Elmer Ray was discovered by manager Tommy O’Laughlin, who, after witnessing him spar one of his fighters, took him, only later learning that he had already begun his journey as a boxing professional.
Ray’s record at the time was 39-18-11, and he fought under the nickname ‘Bearcat Ray’. He reportedly once knocked out nine opponents in a row with one hand tied behind his back.
After taking him on, O’Laughlin put him in with Turkey Thompson, who knocked out Ray with the very first punch he threw.
In a bid to prove him wrong, Ray followed this loss with a fifty-fight win streak. After twenty or so of these wins, Ray called out the one and only Joe Louis, a heavyweight who reigned for 11 years making 25 title defenses.

Elmer Ray thinks Joe Louis was afraid to meet ‘Kid Violent’
Ray called out Louis for an exhibition bout whilst Louis was conducting military service, but Louis rejected the proposition, reportedly saying:
“I can’t box that Ray. That man can’t do anything but fight. […] A boxing exhibition with him is impossible cos he wouldn’t know how to box back. He’d start swinging for keeps.
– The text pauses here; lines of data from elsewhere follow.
(* ===== verification/Databases.v ===== *)
(** * Databases and security

    [src/wca/databases.py]: keys and values kept in files, in Zookeeper or in etcd,
    with the interface they share; and the configuration of certificates and the
    effective root user of [src/wca/security.py].  The Zookeeper client and the
    requests to etcd are parameters.  Bytes are strings of 8-bit characters. *)
From S2P Require Export Base64 FileSys Config Json.

(** ** Certificates *)

(** src/wca/security.py:168-181 [SSL]
    The server is verified by default, by no authority, or by a file. *)
Inductive server_verify_t := VerifyBool (b : bool) | VerifyPath (path : string).
Record SSL := mkSSL {
  server_verify : server_verify_t; client_cert_path : option string; client_key_path : option string
}.

Definition given (path : option string) : bool :=
  match path with Some p => negb (String.eqb p "") | None => false end.

(** src/wca/security.py:183-187 [SSL.__post_init__] *)
Definition ssl_post_init (self : SSL) : result unit :=
  if given (client_key_path self) && negb (given (client_cert_path self)) then Raise ValidationError else Ok tt.

(** What a request is given: one file or a pair of them. *)
Inductive client_certs := NoCerts | OneFile (path : string) | CertAndKey (cert key : string).

(** src/wca/security.py:189-197 [SSL.get_client_certs] *)
Definition get_client_certs (self : SSL) : client_certs :=
  match client_cert_path self, client_key_path self with
  | Some cert, Some key =>
      if given (Some cert) && given (Some key) then CertAndKey cert key else OneFile cert
  | Some cert, None => OneFile cert
  | None, _ => NoCerts
  end.

(** ** The effective user *)

(** The system calls. *)
Class EffectiveUser (W : Type) : Type := {
  sys_get_euid : W → Z;
  sys_set_euid : Z → M W unit
}.

(** src/wca/security.py:153-157 [SetEffectiveRootUid.__enter__] *)
Definition enter_root {W} `{EffectiveUser W} : M W Z := λ w,
  let uid := sys_get_euid w in
  if uid =? 0 then (Ok uid, w)
  else match sys_set_euid 0 w with
       | (Ok _, w1) => (Ok uid, w1)
       | (Raise e, w1) => (Raise e, w1)
       end.

(** src/wca/security.py:159-165 [SetEffectiveRootUid.__exit__] *)
Definition exit_root {W} `{EffectiveUser W} (uid : Z) : M W unit :=
  if uid =? 0 then mret tt else sys_set_euid uid.

(** [with SetEffectiveRootUid(): m] *)
Definition with_root {W A} `{EffectiveUser W} (m : M W A) : M W A :=
  uid ← enter_root; try_finally m (exit_root uid).

(** ** Keys *)

Definition InvalidKey : exn := OtherException "InvalidKey".
Definition TimeoutOnAllHosts : exn := OtherException "TimeoutOnAllHosts".
Lemma fields_row pre r rest :
  quote_free pre → clean r → fields (pre +:+ row_text r +:+ rest) = row_fields r ++ fields rest.
Proof.
  intros Hpre Hr. unfold clean, row_fields in Hr. rewrite !Forall_cons in Hr. destruct_and!.
  unfold row_text. rewrite !str_app_assoc. unfold row_fields. cbn [app].
  by repeat (rewrite fields_quoted by done; f_equal).
Qed.

Lemma fields_rows sep pre data rest : quote_free sep → quote_free pre → Forall clean data →
  fields (pre +:+ str_join sep (row_text <$> data) +:+ rest) = concat (row_fields <$> data) ++ fields rest.
Proof.
  intros Hsep Hpre Hd. revert pre Hpre. induction Hd as [|r data Hr Hd IH]; intros pre Hpre.
  { by rewrite fields_skip. }
  destruct data as [|r' data].
  { cbn [fmap list_fmap str_join concat]. rewrite fields_row by done. by rewrite app_nil_r. }
  change (str_join sep (row_text <$> r :: r' :: data))
    with (row_text r +:+ sep +:+ str_join sep (row_text <$> r' :: data)).
  rewrite !str_app_assoc, fields_row, (IH sep) by done. cbn [fmap list_fmap concat]. by rewrite app_assoc.
Qed.

Lemma rows_of_row r l : rows_of_fields (row_fields r ++ l) = r :: rows_of_fields l.
Proof. by destruct r. Qed.
Lemma rows_of_rows data l : rows_of_fields (concat (row_fields <$> data) ++ l) = data ++ rows_of_fields l.
Proof.
  induction data as [|r data IH]; [done|]. cbn [fmap list_fmap concat].
  by rewrite <-(assoc_L (++)), rows_of_row, IH.
Qed.

Lemma fields_header pre rest :
  quote_free pre → fields (pre +:+ header_line +:+ rest) = row_fields header_row ++ fields rest.
Proof.
  intros Hpre. change header_line with (str_join ", " (quoted <$> row_fields header_row)).
  cbn [row_fields header_row fmap list_fmap str_join row_name row_help row_enabled row_unit row_type row_source
       row_levels app].
  rewrite !str_app_assoc. by repeat (rewrite fields_quoted by done; f_equal).
Qed.

(** A table read back is its header, where it has one, and its rows. *)
Lemma read_table pre data header csv_header rest : quote_free pre → Forall clean data →
  read_rows (pre +:+ prepare_csv_table data header csv_header +:+ rest) =
  (if header || csv_header then [header_row] else []) ++ data ++ read_rows rest.
Proof.
  intros Hpre Hd. unfold read_rows, prepare_csv_table. destruct header; [|destruct csv_header]; cbn [orb].
  - set (P := ".. csv-table::" +:+ nl +:+ str1 tab +:+ ":header: ").
    set (Q := nl +:+ str1 tab +:+ ":widths: 5, 5, 5, 5, 5, 5, 5 " +:+ nl +:+ nl +:+ str1 tab).
    transitivity (rows_of_fields (fields ((pre +:+ P) +:+ header_line +:+ Q +:+
                    str_join (nl +:+ str1 tab) (row_text <$> data) +:+ rest))).
    { unfold P, Q. by rewrite !str_app_assoc. }
    rewrite fields_header, rows_of_row by (by rewrite quote_free_app). cbn [app]. f_equal.
    rewrite fields_rows by done. by rewrite rows_of_rows.
  - rewrite !str_app_assoc, fields_header, rows_of_row by done. cbn [app]. f_equal.
    rewrite fields_rows by done. by rewrite rows_of_rows.
  - rewrite str_app_assoc. cbn [app]. change ("" +:+ ?s) with s. rewrite fields_rows by done. by rewrite rows_of_rows.
Qed.

(** The rows of one granularity, in the order of the names. *)
Definition documented (table : dict string MetricMetadata) (g : MetricGranularity) (names : list string) : list doc_row :=
  omap (λ n, match dget table n with
             | Some md => if bool_decide (md_granularity md = g) then Some (row_of n md) else None
             | None => None
             end) names.
Definition all_documented (table : dict string MetricMetadata) (names : list string) : list doc_row :=
  omap (λ n, row_of n <$> dget table n) names.

Lemma has_quotes_false md : has_quotes md = false ↔
  quote_free (md_help md) ∧ quote_free (md_enabled md) ∧ quote_free (MetricSource_value (md_source md)).
Proof.
  assert (Hq : ∀ s, has_char dquote s = false ↔ quote_free s).
  { intros s. unfold has_char, quote_free, no_char. induction s as [|c s IH]; cbn; [done|].
    destruct (ascii_eqb c dquote); cbn; [by split|]. rewrite <-IH. by destruct (find_char dquote s). }
  unfold has_quotes. rewrite !orb_false_iff, !Hq. naive_solver.
Qed.

Lemma add_row_spec metric md t t' : add_row metric md t = Ok t' ↔
  has_quotes md = false ∧
  t' = mkTables (task_data t ++ if bool_decide (md_granularity md = G_TASK) then [row_of metric md] else [])
         (platform_data t ++ if bool_decide (md_granularity md = G_PLATFORM) then [row_of metric md] else [])
         (internal_data t ++ if bool_decide (md_granularity md = G_INTERNAL) then [row_of metric md] else []).
Proof.
  unfold add_row. destruct (has_quotes md); [naive_solver|].
  destruct (md_granularity md); cbn; rewrite !app_nil_r; naive_solver.
Qed.

(** The loop puts the row of each name with metadata at the end of one table, and raises
    when it finds a quote. *)
Lemma collect_rows_from table names t t' :
  foldM (λ t metric, match dget table metric with None => Ok t | Some md => add_row metric md t end) t names = Ok t' →
  t' = mkTables (task_data t ++ documented table G_TASK names) (platform_data t ++ documented table G_PLATFORM names)
         (internal_data t ++ documented table G_INTERNAL names) ∧
  Forall (λ n, ∀ md, dget table n = Some md → has_quotes md = false) names.
Proof.
  revert t. induction names as [|n names IH]; intros t; cbn [foldM].
  { intros [= <-]. destruct t; cbn. by rewrite !app_nil_r. }
  intros (t1 & H1 & [-> Hn]%IH)%bind_Ok_iff. clear IH. unfold documented. cbn [omap list_omap].
  destruct (dget table n) as [md|] eqn:Hd.
  - apply add_row_spec in H1 as [Hq ->]. cbn [task_data platform_data internal_data]. split.
    + rewrite <-!(assoc_L (++)). by repeat case_bool_decide.
    + constructor; [|done]. intros ? Hx. rewrite Hd in Hx. by injection Hx as <-.
  - injection H1 as <-. split; [done|]. constructor; [|done]. intros ? Hx. by rewrite Hd in Hx.
Qed.

(** Each documented name has its row in exactly one of the tables. *)
Lemma documented_permutation table names :
  documented table G_TASK names ++ documented table G_PLATFORM names ++ documented table G_INTERNAL names
  ≡ₚ all_documented table names.
Proof.
  unfold documented, all_documented. induction names as [|n names IH]; [done|]. cbn [omap list_omap].
  destruct (dget table n) as [md|]; cbn [fmap option_fmap option_map]; [|done].
  rewrite <-IH. destruct (md_granularity md); cbn; solve_Permutation.
Qed.

Lemma str_join_quote_free sep l : quote_free sep → Forall quote_free l → quote_free (str_join sep l).
Proof.
  intros Hs Hl. induction Hl as [|x l Hx Hl IH]; [done|]. destruct l; [done|].
  change (quote_free (x +:+ sep +:+ str_join sep (s :: l))). by rewrite !quote_free_app.
Qed.

Lemma row_of_clean n md : quote_free n → Forall quote_free (md_levels md) → has_quotes md = false → clean (row_of n md).
Proof.
  intros Hn Hl (Hh & He & Hs)%has_quotes_false. unfold clean, row_fields, row_of; cbn.
  repeat constructor; try done.
  - by destruct (md_unit md) as [[]|].
  - by destruct (md_type md).
  - by apply str_join_quote_free.
Qed.
(* ===== verification/Wrapper.v ===== *)
(** * The benchmark wrapper

    [src/examples/workloads/wrapper/wrapper/parser.py] and [wrapper_main.py]: the loop
    that reads the output of a workload with a parser, adds the service level metrics and
    stores them with retries.  The output of the workload is the list of the lines still
    to read, each with its newline; [readline] gives the empty string at the end.  What
    is printed on the console is left out. *)
From S2P Require Export Regex PyFloat Metrics Storage.

Definition StopIteration : exn := OtherException "StopIteration".

(** [Metric(name, value, labels=labels, type=..., help=...)] *)
Definition new_metric (name : string) (value : num) (labels : dict string string)
    (type : option MetricType) (help : option string) : Metric :=
  mkMetric name (MNum value) labels None type help None.

Definition readline : M (list string) string :=
  λ ls, match ls with [] => (Ok "", []) | l :: ls => (Ok l, ls) end.

(** src/examples/workloads/wrapper/wrapper/parser.py:38-45 [readline_with_check] *)
Definition readline_with_check (EOF_line : string) : M (list string) string :=
  new_line ← readline;
  if String.eqb new_line EOF_line then raise StopIteration else mret new_line.

(** [while not stop(new_line): input_lines.append(new_line); new_line = readline_with_check(input)] *)
Fixpoint read_until (stop : string → bool) (new_line : string) (input_lines ls : list string)
    : result (string * list string) * list string :=
  if stop new_line then (Ok (new_line, input_lines), ls)
  else match ls with
       | [] => (Raise StopIteration, [])
       | l :: ls => if String.eqb l "" then (Raise StopIteration, ls)
                    else read_until stop l (input_lines ++ [new_line]) ls
       end.

(** ** The default parser *)

(** The named groups of a pattern: the keys of [groupdict]. *)
Fixpoint group_names (r : regex) : list string :=
  match r with
  | RSeq a b | RAlt a b => group_names a ++ group_names b
  | RStar _ a => group_names a
  | RGroup name a => name :: group_names a
  | _ => []
  end.

(** [groupdict()[name]] used as a string: [None] for a group outside the match *)
Definition group_str (r : regex) (g : groups) (name : string) : result string :=
  match dget g name with
  | Some s => Ok s
  | None => Raise (if decide (name ∈ group_names r) then TypeError else KeyError)
  end.

(** [\w] *)
Definition is_word (c : ascii) : bool :=
  match digit_val c with Some _ => true | None => ascii_eqb c "_" end.

(** src/examples/workloads/wrapper/wrapper/parser.py:33-33 [DEFAULT_REGEXP] *)
Definition DEFAULT_REGEXP : regex :=
  rseqs [RGroup "name" (RSeq (RClass is_word) (rlazy (RClass is_word))); rchar "=";
         RGroup "value" (rseqs [rdigit; rlazy rdigit; ropt rany; rstar rdigit])].

(** src/examples/workloads/wrapper/wrapper/parser.py:78-84 [default_parse] *)
Definition found_metrics (regexp : regex) (labels : dict string string) (metric_name_prefix text : string)
    : result (list Metric) :=
  mapM (λ metric,
    name ← group_str regexp metric "name";
    text ← group_str regexp metric "value";
    value ← py_float text;
    Ok (new_metric (metric_name_prefix +:+ name) (PFloat value) labels None None))
  (re_finditer regexp text).

(** src/examples/workloads/wrapper/wrapper/parser.py:48-84 [default_parse] *)
Definition default_parse (regexp : regex) (separator : option regex) (labels : dict string string)
    (metric_name_prefix : string) : M (list string) (list Metric) :=
  new_line ← readline_with_check "";
  input_lines ←
    match separator with
    | Some separator =>
        '(_, input_lines) ← read_until (λ l, bool_decide (is_Some (re_match separator l)) || String.eqb l "")
                              new_line [];
        mret input_lines
    | None => mret [new_line]
    end : M (list string) (list string);
  lift (found_metrics regexp labels metric_name_prefix (str_join (str1 newline) input_lines)).

(** ** Service level metrics *)

(** src/examples/workloads/wrapper/wrapper/parser.py:105-108 [ServiceLevelArgs] *)
Record ServiceLevelArgs := mkServiceLevelArgs {
  slo : float;
  sli_metric_name : option string;
  inverse_sli_metric_value : bool;
  peak_load : option Z;
  load_metric_name : option string
}.

(** [float(metric.value)] and [float(peak_load)] *)
Definition float_of_value (v : mval) : result float :=
  match v with MNum n => to_float n | _ => Raise TypeError end.
Definition float_of_peak (p : option Z) : result float :=
  match p with Some z => float_of_Z z | None => Raise TypeError end.

Section service_level.
  Context (args : ServiceLevelArgs) (labels : dict string string).

Definition append (m : Metric) : M (list Metric) unit := modify (λ metrics, metrics ++ [m]).

Definition fone : float := float_of_ratio 1 1.

(** src/examples/workloads/wrapper/wrapper/parser.py:118-148 [append_service_level_metrics] *)
Definition append_sli (name : string) (metric : Metric) : M (list Metric) unit :=
  value ← lift (v ← float_of_value (m_value metric);
                if inverse_sli_metric_value args then fdiv fone v else Ok v);
  _ ← append (new_metric "slo" (PFloat (slo args)) labels (Some GAUGE)
                (Some ("Service Level Objective based on " +:+ name +:+ " metric")));
  _ ← append (new_metric "sli" (PFloat value) labels (Some GAUGE)
                (Some ("Service Level Indicator based on " +:+ name +:+ " metric")));
  normalized ← lift (fdiv value (slo args));
  append (new_metric "sli_normalized" (PFloat normalized) labels (Some GAUGE)
            (Some ("Normalized Service Level Indicator based on " +:+ name +:+ " metric and SLO"))).

(** src/examples/workloads/wrapper/wrapper/parser.py:151-159 [append_service_level_metrics] *)
Definition append_load (metric : Metric) : M (list Metric) unit :=
  value ← lift (float_of_value (m_value metric));
  peak_load ← lift (float_of_peak (peak_load args));
  _ ← append (new_metric "peak_load" (PFloat peak_load) labels None None);
  _ ← append (new_metric "load" (PFloat value) labels None None);
  normalized ← lift (fdiv value peak_load);
  append (new_metric "load_normalized" (PFloat normalized) labels None None).

Definition is_sli (name : string) : bool := bool_decide (sli_metric_name args = Some name).
Definition is_load (name : string) : bool :=
  bool_decide (load_metric_name args = Some name) && negb (String.eqb name "const").

(** src/examples/workloads/wrapper/wrapper/parser.py:118-159 [append_service_level_metrics]
    The body of the loop. *)
Definition service_level_step (metric : Metric) : M (list Metric) unit :=
  _ ← (if is_sli (m_name metric) then append_sli (m_name metric) metric else mret tt);
  if is_load (m_name metric) then append_load metric else mret tt.

(** src/examples/workloads/wrapper/wrapper/parser.py:161-167 [append_service_level_metrics] *)
Definition append_const : M (list Metric) unit :=
  if decide (load_metric_name args = Some "const") then
    peak_load ← lift (float_of_peak (peak_load args));
    _ ← append (new_metric "peak_load" (PFloat peak_load) labels None None);
    _ ← append (new_metric "load" (PFloat peak_load) labels None None);
    append (new_metric "load_normalized" (PFloat fone) labels None None)
  else mret tt.

(** src/examples/workloads/wrapper/wrapper/parser.py:117-159 [append_service_level_metrics]
    [for metric in metrics], which reads the list by position while the body appends to
    it; [None] when [n] steps do not finish it. *)
Fixpoint service_level_loop (n i : nat) (metrics : list Metric) : option (result unit * list Metric) :=
  match n with
  | O => None
  | S n =>
      match metrics !! i with
      | None => Some (Ok tt, metrics)
      | Some metric =>
          match service_level_step metric metrics with
          | (Ok _, metrics) => service_level_loop n (S i) metrics
          | (Raise e, metrics) => Some (Raise e, metrics)
          end
      end
  end.

(** src/examples/workloads/wrapper/wrapper/parser.py:111-167 [append_service_level_metrics] *)
Definition append_service_level_metrics (n : nat) (metrics : list Metric) : option (result unit * list Metric) :=
  match service_level_loop n 0 metrics with
  | Some (Ok _, metrics) => Some (append_const metrics)
  | r => r
  end.
End service_level.

(** ** Storing with retries, and the loop *)
Section parse_loop.
  (** the storage and the clock; the output of the workload with the state of the parser *)
  Context {W I : Type}.
  Context (sleep : Z → M W unit).

(** src/examples/workloads/wrapper/wrapper/parser.py:35-35 [MAX_ATTEMPTS] *)
Definition MAX_ATTEMPTS : nat := 5.

(** src/examples/workloads/wrapper/wrapper/parser.py:91-102 [store_with_retry]
    The attempts that are left. *)
Fixpoint store_attempts (store : list Metric → M W unit) (metrics : list Metric) (attempts : list nat) (backoff_delay : Z) : M W unit :=
  match attempts with
  | [] => mret tt
  | attempt :: attempts =>
      try_except (store metrics ≫= λ _, mret false)
        (λ e, if decide (e = FailedDeliveryException) then
                Some (if (attempt =? MAX_ATTEMPTS - 1)%nat then raise e
                      else sleep backoff_delay ≫= λ _, mret true)
              else None)
      ≫= λ again : bool, if again then store_attempts store metrics attempts (backoff_delay * 2) else mret tt
  end.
One of us would get hurt.”
Ray’s subsequent knockout streak, which Louis’ sparring partner, George Fitch would fall victim to, earned him the name ‘Kid Violent’.
He even defeated Jersey Joe Walcott and Ezzard Charles in the back end of his career, though a fight with Louis never came to fruition.
Elmer Ray didn’t fight Joe Louis, but he did fight an alligator
Ray’s opponents weren’t limited to humans though, as on one occasion when an alligator fell out of a vehicle transporting it, Ray was there to save a child from the reptile.

The incident occurred prior to the Walcott fight, which was struggling to sell tickets, and following Ray’s act of bravery, a speech orchestrated by O’Laughlin to attract white audience members worked, and ticket sales went through the roof.
The fight became the biggest between two black fighters, and took place at Madison Square Garden.
O’Laughlin called it the miracle of the alligator, and rumors even started that it was he who had set up the whole thing.
This was surprisingly not the first instance of a boxer fighting an animal, as ‘Two-Ton’ Tony Galento famously fought an octopus, a kangaroo and a bear.
This marks just one fascinating story in boxing, with others being ‘The Boston Bonecrusher’ who fought blindness and faced opponents from lightweight to heavyweight, and the longest bout in boxing history, which lasted 110 rounds.